Immer noch die »Independence Day«-Rede von Nigel Farage wie einen lästigen Tinnitus im Ohr, besuchte ich kurze Zeit später einen Freund in Spanien, der an einem Küstenabschnitt lebt, so voller britischer Nationalisten, dass ich die Gegend liebevoll als »Costa del Sonnenbrand« bezeichnen will. Hier gibt es überall englisches Frühstück, Pubs mit Namen wie The Old Brown Cow sowie sehr, sehr britische Menschen, die für Briten sehr, sehr typische Dinge sagen, so was wie »viel zu heiß hier«.

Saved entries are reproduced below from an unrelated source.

(** * Word frequencies of crawled Wikipedia articles

    A shallow embedding of [word_frequency_count.py] and of the request
    pipeline of [server_main.py], and the properties of the crawl, of the
    tokenizer and of the normalize / filter / sort stages.

    Modelling choices, all of them visible in the definitions below:
    - a Python [str] is a Rocq [string]: one [ascii] per code point, for the
      code points 0 to 255;
    - a Python [int] is a [Z];
    - a Python [float] percentage is an exact rational [Q]: rounding is not
      modelled, [/] and [*] are the exact operations;
    - a [dict] and a [Counter] are association lists in insertion order, with
      at most one entry per key;
    - a [set] of article titles is a [gset string];
    - [fetch_wikipedia_page], the network, is a function from titles to an
      optional (text, links) pair, taken as a type class;
    - a call that can raise returns a [result], [Raise e] for the exception;
    - the recursion of the crawl is driven by fuel, [None] meaning that the
      fuel ran out before the call returned. *)

From Stdlib Require Import ZArith QArith List Ascii String Lia Bool Sorted.
From stdpp Require Import base gmap strings list.

Local Open Scope Z_scope.

(** ** Characters and [str.lower] *)

Definition code (c : ascii) : N := N_of_ascii c.

Definition between (lo hi : N) (c : ascii) : bool :=
  ((lo <=? code c) && (code c <=? hi))%N.
(** * SatGeovn: the shapefile ingestion and query service

    A shallow embedding of the Express handlers of the repository
    ([routes/shapefile], [routes/export] and [routes/satellite]) together
    with the part of the environment they drive: the [shapefiles] table
    behind the connection pool, the upload and data directories, and the
    logger.

    Handlers are functions in a state-and-exception monad over a [world];
    a JavaScript [throw] is the [Throw] outcome, and [try]/[catch]/[finally]
    are combinators.  Everything that belongs to a third party (the spatial
    functions of the database, a few string built-ins of the runtime, the
    parameter serialisation of the database driver) is gathered in the
    [Platform] interface and left abstract. *)

From Stdlib Require Import ZArith Ascii String.
From stdpp Require Import base numbers list strings gmap sorting pretty.
(** * CodeHunt-2026 backend: the phase-progression state machine

    A shallow embedding of [backend/server.js] (the Express request handlers
    and the in-memory [teamsDB] store) together with the properties the
    specification states about it.

    Conventions of the model
    - The store is the in-memory backend ([useFirebase = false]): a JS [Map],
      i.e. a key/value sequence in insertion order.
    - JSON request bodies are values of [JVal]; JSON numbers are integers
      ([Z]).  A field a handler only consumes as text is a [JVal] as well
      whenever the handler's behaviour depends on its dynamic type.
    - Strings are byte strings; [toUpperCase], [toLowerCase] and [trim] act on
      the ASCII range, which contains every marker, key and accepted answer
      of the program.
    - A handler is a function from the store and the request fields to the new
      store and the response ([res.status(..).json(..)]); an exception caught
      by the handler's [try/catch] is the 500 response. *)

From Stdlib Require Import ZArith List Bool String Ascii Lia PeanoNat.
From Stdlib Require Import Numbers.DecimalString.
Import ListNotations.

Set Warnings "-register-all".

Open Scope string_scope.
Open Scope list_scope.

(** ** JavaScript values and string primitives *)

Module JS.

Inductive JVal : Type :=
| JUndef
| JNull
| JBool (b : bool)
| JNum (z : Z)
| JStr (s : string)
| JArr (items : list JVal)
| JObj (fields : list (string * JVal)).
(* [JObj fields]: the own properties of a parsed JSON object, as
   [Object.entries] lists them; the keys of an object are distinct. *)

(** [ToBoolean]: what [!x], [x && ..] and [x || ..] test. *)
Definition truthy (v : JVal) : bool :=
  match v with
  | JUndef | JNull => false
  | JBool b => b
  | JNum z => negb (Z.eqb z 0)
  | JStr s => negb (String.eqb s "")
  | JArr _ | JObj _ => true
  end.

Definition nullish (v : JVal) : bool :=
  match v with
  | JUndef | JNull => true
  | _ => false
  end.

(** [x === n] for a number literal [n]. *)
Definition strictEqNum (v : JVal) (n : Z) : bool :=
  match v with
  | JNum z => Z.eqb z n
  | _ => false
  end.

(** [typeof x === 'object'] (true of [null] too). *)
Definition typeofObject (v : JVal) : bool :=
  match v with
  | JNull | JArr _ | JObj _ => true
  | _ => false
  end.

Fixpoint lookup {A : Type} (k : string) (l : list (string * A)) : option A :=
  match l with
  | [] => None
  | (k', v) :: r => if String.eqb k' k then Some v else lookup k r
  end.

Definition natToString (n : nat) : string :=
  NilEmpty.string_of_uint (Nat.to_uint n).

(** [String(i)] for an array index or a counter. *)
Definition indexKey (i : nat) : string := natToString i.

Fixpoint charAt (s : string) (i : nat) : option ascii :=
  match s, i with
  | EmptyString, _ => None
  | String c _, O => Some c
  | String _ r, S j => charAt r j
  end.

(** [v[i]] on a value that is neither [undefined] nor [null]. *)
Definition elemAt (v : JVal) (i : nat) : JVal :=
  match v with
  | JArr l => nth i l JUndef
  | JObj f => match lookup (indexKey i) f with Some x => x | None => JUndef end
  | JStr s => match charAt s i with Some c => JStr (String c "") | None => JUndef end
  | _ => JUndef
  end.

(** [v.k] for a named (non-index, non-builtin) property on a value that is
    neither [undefined] nor [null]. *)
Definition prop (v : JVal) (k : string) : JVal :=
  match v with
  | JObj f => match lookup k f with Some x => x | None => JUndef end
  | _ => JUndef
  end.

Fixpoint entriesFrom (i : nat) (l : list JVal) : list (string * JVal) :=
  match l with
  | [] => []
  | x :: r => (indexKey i, x) :: entriesFrom (S i) r
  end.

(** [Object.entries(v)] for an array or a plain object. *)
Definition objectEntries (v : JVal) : list (string * JVal) :=
  match v with
  | JObj f => f
  | JArr l => entriesFrom 0 l
  | _ => []
  end.

(** *** Characters *)

Definition dq : string := String (ascii_of_nat 34) "".

Definition isSpace (c : ascii) : bool :=
  let n := nat_of_ascii c in
  (((9 <=? n) && (n <=? 13)) || (n =? 32))%nat.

Und doch hatte fast jeder Brite, dem ich an der »Costa del Sonnenbrand« begegnete, für den Austritt aus der EU gestimmt, und das, obwohl sie doch so offensichtlich, erheblich und nachweislich das Recht in Anspruch nahmen, in einer ganz anderen, viel sonnigeren Gegend der EU zu leben. Ein Mann beantwortete meine Frage, warum er für den Austritt gestimmt habe, ganz offen und ehrlich mit der recht verwunderlichen Aussage: »Wegen der Immigranten. Ganz einfach. Großbritannien muss britisch bleiben.«

Fassungslos starrte ich ihn an – diesen rotorangen Mann aus Roysdon, der im Land des Flamencos lebte – und wartete darauf, dass sich ihm die Ironie hinter seiner Aussage offenbarte. Aber Fehlanzeige, da kam nichts. Also wartete ich noch ein bisschen länger. Immer noch nichts. Das mit der Ironie schien heute ein wenig zu dauern. Vielleicht machte sie ja gerade Siesta.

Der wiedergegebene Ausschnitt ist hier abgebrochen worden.